• _WORK ITEM_
The answer must be every line from the entries below that contains "Hfuel".

• _DATA SECTION_
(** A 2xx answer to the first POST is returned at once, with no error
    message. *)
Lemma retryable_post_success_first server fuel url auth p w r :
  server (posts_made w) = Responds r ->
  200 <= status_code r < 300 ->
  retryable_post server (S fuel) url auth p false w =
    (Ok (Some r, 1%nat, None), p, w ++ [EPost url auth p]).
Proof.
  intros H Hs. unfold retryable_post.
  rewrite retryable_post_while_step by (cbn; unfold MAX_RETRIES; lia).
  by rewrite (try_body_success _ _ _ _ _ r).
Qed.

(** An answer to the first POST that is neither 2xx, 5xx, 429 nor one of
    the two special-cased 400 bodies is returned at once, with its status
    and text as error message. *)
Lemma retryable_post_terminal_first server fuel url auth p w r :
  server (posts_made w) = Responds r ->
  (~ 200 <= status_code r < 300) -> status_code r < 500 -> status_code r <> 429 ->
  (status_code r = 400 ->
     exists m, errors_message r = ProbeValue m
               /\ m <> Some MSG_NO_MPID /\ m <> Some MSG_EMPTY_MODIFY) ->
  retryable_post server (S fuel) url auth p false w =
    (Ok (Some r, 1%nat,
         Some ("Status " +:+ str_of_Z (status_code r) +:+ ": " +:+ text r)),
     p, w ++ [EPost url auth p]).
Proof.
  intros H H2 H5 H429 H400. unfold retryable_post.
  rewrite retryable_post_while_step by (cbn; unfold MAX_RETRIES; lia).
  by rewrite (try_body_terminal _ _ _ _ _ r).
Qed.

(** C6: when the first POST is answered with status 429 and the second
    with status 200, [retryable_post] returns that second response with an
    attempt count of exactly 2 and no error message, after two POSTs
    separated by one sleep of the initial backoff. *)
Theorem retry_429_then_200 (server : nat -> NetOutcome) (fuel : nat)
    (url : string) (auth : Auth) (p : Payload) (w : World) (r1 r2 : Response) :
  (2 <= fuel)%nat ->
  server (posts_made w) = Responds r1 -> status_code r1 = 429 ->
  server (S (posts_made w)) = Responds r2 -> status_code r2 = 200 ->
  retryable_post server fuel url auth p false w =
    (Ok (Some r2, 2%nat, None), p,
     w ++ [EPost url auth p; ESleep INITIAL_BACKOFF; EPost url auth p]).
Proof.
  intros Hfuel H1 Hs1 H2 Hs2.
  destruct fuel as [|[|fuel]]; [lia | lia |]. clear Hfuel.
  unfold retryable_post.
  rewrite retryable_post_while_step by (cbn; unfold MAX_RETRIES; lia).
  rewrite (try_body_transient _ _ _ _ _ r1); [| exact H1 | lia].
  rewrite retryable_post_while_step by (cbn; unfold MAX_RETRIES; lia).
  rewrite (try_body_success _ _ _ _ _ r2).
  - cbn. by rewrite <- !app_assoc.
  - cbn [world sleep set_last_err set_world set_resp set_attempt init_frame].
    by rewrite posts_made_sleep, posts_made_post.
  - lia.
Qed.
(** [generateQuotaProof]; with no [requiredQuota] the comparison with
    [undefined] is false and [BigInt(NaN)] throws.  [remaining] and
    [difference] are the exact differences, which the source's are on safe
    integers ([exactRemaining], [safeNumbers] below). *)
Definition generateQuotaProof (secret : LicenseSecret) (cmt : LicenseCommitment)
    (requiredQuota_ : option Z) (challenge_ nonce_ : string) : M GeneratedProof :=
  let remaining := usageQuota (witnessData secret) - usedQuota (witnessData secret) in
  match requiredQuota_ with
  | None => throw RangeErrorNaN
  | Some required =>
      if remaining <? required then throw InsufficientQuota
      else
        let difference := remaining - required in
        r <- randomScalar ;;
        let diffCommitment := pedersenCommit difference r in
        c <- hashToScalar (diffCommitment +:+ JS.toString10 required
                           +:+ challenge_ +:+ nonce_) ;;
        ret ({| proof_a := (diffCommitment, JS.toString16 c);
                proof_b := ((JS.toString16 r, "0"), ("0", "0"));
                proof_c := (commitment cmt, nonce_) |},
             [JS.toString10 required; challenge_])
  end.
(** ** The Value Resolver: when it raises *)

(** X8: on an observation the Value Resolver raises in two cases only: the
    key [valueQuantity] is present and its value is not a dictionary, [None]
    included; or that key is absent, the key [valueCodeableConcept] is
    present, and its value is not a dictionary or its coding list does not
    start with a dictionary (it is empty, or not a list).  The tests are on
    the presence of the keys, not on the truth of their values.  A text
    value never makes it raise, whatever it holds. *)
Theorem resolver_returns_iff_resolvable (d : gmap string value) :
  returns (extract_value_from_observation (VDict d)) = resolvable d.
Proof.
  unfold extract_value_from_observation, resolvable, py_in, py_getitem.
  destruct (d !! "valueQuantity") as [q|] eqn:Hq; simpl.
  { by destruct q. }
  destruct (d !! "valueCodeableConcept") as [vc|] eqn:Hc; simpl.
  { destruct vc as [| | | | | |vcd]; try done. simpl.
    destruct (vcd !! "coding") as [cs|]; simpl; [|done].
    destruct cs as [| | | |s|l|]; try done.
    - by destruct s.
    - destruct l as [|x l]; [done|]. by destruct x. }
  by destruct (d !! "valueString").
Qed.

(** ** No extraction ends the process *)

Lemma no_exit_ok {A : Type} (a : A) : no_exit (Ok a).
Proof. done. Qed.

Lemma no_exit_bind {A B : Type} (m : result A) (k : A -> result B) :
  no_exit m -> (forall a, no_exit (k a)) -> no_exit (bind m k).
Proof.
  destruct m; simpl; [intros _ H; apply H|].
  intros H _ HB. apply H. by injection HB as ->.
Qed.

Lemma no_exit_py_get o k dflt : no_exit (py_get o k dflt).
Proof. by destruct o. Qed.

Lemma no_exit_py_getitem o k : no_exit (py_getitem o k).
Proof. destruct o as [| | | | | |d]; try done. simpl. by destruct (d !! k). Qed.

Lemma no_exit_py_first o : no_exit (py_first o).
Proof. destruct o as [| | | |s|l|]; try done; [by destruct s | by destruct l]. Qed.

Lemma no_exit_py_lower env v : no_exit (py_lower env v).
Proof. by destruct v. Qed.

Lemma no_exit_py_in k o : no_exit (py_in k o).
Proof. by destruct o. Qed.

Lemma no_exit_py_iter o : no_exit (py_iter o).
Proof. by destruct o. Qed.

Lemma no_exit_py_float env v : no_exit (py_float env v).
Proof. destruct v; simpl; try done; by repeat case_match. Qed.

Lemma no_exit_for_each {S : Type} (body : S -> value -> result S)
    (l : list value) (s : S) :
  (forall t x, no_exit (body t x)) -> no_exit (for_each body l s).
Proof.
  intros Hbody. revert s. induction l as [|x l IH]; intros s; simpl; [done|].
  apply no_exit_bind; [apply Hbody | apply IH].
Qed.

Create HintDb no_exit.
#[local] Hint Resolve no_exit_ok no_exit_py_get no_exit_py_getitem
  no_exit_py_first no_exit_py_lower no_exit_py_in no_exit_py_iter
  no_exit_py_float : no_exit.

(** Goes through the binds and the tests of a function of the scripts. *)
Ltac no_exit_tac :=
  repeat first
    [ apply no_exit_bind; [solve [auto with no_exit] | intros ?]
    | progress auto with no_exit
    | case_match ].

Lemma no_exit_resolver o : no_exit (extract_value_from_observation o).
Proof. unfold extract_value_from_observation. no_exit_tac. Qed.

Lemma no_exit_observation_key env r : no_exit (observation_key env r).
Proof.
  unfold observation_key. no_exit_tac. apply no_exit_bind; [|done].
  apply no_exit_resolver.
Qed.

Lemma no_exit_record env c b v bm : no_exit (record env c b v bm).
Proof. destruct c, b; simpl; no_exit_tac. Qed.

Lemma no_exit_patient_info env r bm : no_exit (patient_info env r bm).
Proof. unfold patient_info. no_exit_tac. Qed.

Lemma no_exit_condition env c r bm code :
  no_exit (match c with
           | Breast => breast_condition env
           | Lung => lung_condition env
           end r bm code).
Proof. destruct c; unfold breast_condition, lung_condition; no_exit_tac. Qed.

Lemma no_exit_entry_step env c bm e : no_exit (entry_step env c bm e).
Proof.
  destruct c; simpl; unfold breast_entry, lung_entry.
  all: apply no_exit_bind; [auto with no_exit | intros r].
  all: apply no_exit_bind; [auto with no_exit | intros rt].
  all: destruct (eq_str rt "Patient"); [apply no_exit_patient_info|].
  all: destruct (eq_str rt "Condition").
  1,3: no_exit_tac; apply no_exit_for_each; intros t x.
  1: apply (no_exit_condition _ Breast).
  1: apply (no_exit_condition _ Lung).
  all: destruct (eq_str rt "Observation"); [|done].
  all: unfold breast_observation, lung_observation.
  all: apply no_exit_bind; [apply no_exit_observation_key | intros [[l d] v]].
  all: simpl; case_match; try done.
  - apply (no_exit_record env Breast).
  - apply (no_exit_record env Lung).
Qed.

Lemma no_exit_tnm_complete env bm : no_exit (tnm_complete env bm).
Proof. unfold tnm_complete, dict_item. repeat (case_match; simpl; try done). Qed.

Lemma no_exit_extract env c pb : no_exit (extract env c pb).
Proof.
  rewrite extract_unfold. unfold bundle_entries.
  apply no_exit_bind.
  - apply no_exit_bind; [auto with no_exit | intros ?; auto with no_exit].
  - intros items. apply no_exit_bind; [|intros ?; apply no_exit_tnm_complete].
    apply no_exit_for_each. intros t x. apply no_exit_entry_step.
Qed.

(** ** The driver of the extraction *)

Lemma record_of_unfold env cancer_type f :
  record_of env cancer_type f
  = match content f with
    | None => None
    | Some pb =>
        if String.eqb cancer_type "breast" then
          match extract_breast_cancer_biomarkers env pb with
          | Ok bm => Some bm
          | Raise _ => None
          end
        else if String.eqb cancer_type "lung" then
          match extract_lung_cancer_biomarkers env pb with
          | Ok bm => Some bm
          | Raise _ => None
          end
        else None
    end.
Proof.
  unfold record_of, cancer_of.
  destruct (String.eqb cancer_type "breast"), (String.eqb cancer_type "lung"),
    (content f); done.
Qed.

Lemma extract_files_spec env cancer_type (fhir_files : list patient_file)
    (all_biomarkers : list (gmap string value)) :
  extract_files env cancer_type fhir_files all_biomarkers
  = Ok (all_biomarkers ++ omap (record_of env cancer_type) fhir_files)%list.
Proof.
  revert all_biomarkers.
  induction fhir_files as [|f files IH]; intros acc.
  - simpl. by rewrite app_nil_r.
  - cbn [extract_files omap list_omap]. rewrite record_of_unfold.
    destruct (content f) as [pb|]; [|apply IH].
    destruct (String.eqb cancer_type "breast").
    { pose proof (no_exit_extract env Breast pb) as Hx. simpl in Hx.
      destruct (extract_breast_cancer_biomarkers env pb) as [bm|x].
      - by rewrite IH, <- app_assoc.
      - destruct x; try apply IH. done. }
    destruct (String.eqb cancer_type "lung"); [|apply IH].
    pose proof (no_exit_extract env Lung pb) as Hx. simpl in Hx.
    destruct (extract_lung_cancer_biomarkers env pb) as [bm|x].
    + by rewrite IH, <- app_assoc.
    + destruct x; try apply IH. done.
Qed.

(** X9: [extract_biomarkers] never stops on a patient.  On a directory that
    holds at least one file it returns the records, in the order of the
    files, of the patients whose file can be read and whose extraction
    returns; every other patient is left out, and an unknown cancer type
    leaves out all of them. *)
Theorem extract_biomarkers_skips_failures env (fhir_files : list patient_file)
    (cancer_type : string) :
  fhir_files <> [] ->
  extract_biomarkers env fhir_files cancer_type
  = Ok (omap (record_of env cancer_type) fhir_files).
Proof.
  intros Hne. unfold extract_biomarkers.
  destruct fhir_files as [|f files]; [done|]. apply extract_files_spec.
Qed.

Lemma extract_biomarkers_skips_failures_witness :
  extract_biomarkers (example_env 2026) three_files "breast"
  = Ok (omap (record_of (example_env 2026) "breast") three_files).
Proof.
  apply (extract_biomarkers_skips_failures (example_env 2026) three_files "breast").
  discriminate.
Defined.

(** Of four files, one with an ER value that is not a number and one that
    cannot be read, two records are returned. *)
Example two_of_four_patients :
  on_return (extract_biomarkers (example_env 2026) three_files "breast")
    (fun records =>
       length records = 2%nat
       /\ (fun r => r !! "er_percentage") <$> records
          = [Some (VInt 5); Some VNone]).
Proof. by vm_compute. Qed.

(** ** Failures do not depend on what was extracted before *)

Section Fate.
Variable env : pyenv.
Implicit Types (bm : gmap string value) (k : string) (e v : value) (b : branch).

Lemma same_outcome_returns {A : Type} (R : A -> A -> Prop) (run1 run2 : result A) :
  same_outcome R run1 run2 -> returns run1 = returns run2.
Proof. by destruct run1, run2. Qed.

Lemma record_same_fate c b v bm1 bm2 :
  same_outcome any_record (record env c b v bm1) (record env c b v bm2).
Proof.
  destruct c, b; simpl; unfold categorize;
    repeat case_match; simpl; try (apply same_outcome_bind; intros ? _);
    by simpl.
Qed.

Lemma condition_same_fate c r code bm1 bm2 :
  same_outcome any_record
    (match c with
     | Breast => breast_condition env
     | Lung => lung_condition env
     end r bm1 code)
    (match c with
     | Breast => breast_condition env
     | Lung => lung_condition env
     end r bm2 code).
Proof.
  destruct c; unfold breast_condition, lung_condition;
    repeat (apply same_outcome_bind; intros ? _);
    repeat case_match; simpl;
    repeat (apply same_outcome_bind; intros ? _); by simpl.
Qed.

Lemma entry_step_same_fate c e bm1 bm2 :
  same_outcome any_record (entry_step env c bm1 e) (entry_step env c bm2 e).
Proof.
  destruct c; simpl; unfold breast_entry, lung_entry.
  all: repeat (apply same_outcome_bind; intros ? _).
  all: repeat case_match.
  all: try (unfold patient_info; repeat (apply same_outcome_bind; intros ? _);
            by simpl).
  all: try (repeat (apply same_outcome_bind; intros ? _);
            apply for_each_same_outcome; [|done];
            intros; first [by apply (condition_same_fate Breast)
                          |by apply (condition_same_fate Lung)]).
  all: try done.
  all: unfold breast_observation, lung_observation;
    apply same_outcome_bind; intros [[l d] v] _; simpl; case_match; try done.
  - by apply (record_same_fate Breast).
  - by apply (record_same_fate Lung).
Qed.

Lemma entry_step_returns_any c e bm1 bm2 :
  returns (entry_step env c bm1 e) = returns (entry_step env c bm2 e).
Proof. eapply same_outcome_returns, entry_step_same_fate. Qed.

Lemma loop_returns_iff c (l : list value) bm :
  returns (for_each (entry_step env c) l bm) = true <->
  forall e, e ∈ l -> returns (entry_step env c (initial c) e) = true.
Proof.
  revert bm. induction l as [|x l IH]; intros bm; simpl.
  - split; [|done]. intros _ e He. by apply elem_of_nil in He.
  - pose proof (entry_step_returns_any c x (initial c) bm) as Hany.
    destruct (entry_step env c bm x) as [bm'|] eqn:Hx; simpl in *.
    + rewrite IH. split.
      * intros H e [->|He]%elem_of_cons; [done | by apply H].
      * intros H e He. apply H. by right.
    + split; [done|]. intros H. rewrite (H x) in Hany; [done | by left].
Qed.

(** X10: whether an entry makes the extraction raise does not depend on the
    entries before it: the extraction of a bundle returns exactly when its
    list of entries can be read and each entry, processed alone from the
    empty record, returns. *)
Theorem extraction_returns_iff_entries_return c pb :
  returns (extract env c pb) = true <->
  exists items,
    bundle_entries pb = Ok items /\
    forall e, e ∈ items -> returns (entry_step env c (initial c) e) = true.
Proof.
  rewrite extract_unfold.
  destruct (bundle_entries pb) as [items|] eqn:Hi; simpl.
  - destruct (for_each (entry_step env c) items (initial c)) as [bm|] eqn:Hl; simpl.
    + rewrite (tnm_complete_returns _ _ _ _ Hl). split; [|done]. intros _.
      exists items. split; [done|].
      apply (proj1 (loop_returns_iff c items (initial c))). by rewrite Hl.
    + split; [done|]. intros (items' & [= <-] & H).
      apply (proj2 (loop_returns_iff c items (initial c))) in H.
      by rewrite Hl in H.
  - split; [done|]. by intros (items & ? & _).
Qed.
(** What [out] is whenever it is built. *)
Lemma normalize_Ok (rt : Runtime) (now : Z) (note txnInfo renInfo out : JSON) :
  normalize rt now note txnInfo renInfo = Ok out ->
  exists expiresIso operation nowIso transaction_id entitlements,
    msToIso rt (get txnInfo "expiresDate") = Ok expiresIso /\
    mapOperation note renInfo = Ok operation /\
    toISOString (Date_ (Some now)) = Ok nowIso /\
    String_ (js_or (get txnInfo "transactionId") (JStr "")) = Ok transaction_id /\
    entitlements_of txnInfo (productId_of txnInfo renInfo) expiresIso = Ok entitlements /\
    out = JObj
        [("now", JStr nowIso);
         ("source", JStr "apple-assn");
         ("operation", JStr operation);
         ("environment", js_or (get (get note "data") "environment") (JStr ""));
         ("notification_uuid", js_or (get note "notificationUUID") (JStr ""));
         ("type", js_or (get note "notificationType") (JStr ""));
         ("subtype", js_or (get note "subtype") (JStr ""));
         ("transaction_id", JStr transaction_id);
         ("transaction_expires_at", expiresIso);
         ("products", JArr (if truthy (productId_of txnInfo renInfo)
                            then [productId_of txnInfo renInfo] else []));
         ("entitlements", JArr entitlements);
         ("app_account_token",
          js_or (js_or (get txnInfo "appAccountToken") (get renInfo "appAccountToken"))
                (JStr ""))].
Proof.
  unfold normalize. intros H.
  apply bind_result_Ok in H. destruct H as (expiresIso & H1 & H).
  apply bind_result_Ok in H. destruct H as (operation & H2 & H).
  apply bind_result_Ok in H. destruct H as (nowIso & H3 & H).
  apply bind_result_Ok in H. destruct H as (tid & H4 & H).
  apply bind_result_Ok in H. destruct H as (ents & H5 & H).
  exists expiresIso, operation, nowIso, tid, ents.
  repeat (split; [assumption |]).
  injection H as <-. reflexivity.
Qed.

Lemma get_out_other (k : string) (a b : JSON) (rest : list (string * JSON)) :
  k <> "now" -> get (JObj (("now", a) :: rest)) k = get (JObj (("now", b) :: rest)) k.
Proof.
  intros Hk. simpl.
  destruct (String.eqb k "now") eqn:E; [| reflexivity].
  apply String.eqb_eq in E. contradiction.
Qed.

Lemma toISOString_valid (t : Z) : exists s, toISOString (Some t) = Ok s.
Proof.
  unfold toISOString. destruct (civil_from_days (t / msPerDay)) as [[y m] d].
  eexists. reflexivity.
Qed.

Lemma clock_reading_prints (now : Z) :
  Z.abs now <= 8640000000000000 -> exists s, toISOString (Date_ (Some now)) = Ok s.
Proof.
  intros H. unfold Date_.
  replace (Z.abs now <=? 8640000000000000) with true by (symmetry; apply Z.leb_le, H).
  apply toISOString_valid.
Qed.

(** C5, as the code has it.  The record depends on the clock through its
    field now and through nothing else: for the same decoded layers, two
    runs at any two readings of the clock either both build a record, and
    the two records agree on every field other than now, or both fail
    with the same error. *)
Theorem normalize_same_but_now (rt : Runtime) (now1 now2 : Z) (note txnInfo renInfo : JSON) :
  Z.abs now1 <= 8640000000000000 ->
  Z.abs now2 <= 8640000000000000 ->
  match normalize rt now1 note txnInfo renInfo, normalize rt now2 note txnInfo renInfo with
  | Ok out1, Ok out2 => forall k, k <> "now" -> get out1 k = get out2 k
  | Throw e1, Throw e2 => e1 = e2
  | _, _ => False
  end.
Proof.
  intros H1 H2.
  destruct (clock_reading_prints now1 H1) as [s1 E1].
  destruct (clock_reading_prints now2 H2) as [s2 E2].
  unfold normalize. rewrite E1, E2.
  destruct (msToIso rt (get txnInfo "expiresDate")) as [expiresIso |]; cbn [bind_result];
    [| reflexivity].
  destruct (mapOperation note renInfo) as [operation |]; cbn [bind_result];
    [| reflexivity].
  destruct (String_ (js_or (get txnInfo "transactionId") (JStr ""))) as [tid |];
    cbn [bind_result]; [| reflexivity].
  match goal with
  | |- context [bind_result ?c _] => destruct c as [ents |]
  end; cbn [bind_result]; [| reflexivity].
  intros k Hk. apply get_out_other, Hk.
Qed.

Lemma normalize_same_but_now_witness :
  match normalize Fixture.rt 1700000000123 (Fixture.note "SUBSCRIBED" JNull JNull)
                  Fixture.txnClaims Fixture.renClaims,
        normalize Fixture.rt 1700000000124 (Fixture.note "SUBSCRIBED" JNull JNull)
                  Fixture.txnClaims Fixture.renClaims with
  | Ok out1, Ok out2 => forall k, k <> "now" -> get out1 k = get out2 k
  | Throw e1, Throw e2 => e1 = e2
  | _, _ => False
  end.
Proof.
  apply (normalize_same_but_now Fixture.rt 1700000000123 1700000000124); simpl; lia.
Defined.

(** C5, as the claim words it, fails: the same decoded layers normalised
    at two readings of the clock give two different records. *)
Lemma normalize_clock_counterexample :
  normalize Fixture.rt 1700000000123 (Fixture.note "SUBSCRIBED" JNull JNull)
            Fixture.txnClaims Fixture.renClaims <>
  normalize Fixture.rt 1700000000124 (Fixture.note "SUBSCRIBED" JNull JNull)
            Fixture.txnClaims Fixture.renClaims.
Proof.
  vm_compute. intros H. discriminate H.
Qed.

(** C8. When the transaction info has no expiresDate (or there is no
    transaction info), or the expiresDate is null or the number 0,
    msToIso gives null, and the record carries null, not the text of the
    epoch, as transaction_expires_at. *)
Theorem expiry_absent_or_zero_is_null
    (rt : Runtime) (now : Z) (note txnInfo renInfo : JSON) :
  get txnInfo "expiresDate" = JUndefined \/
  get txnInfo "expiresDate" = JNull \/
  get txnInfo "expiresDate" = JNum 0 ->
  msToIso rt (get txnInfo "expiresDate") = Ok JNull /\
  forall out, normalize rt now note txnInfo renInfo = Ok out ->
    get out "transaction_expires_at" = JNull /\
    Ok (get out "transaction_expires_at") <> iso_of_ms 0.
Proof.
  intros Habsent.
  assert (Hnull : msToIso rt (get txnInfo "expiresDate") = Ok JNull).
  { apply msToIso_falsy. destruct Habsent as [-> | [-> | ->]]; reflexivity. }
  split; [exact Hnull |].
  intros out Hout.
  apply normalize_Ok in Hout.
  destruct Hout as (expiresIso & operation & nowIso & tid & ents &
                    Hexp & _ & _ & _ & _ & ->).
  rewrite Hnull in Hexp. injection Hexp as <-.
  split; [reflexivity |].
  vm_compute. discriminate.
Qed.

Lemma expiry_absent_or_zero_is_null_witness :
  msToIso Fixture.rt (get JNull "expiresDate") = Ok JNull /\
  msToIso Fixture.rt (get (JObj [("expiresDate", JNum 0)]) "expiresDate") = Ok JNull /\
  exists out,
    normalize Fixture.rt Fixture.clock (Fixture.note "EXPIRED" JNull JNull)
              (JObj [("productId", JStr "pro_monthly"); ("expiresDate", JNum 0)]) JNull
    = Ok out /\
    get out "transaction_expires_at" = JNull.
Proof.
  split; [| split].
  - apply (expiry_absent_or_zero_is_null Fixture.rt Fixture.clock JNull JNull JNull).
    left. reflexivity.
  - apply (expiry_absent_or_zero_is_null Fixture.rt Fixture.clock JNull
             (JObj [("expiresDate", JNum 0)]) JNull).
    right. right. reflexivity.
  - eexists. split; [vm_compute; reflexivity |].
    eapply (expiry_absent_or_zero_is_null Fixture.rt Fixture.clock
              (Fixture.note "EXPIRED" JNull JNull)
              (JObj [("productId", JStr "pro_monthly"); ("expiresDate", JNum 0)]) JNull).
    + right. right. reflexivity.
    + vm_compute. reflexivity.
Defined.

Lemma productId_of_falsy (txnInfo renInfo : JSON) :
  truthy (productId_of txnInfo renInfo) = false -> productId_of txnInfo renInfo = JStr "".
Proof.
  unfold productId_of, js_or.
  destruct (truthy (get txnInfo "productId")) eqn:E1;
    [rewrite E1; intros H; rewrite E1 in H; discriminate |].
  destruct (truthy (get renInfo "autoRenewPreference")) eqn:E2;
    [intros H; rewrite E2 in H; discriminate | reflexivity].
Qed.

• _PROBLEM SOLUTION_
  intros Hfuel H1 Hs1 H2 Hs2.
  destruct fuel as [|[|fuel]]; [lia | lia |]. clear Hfuel.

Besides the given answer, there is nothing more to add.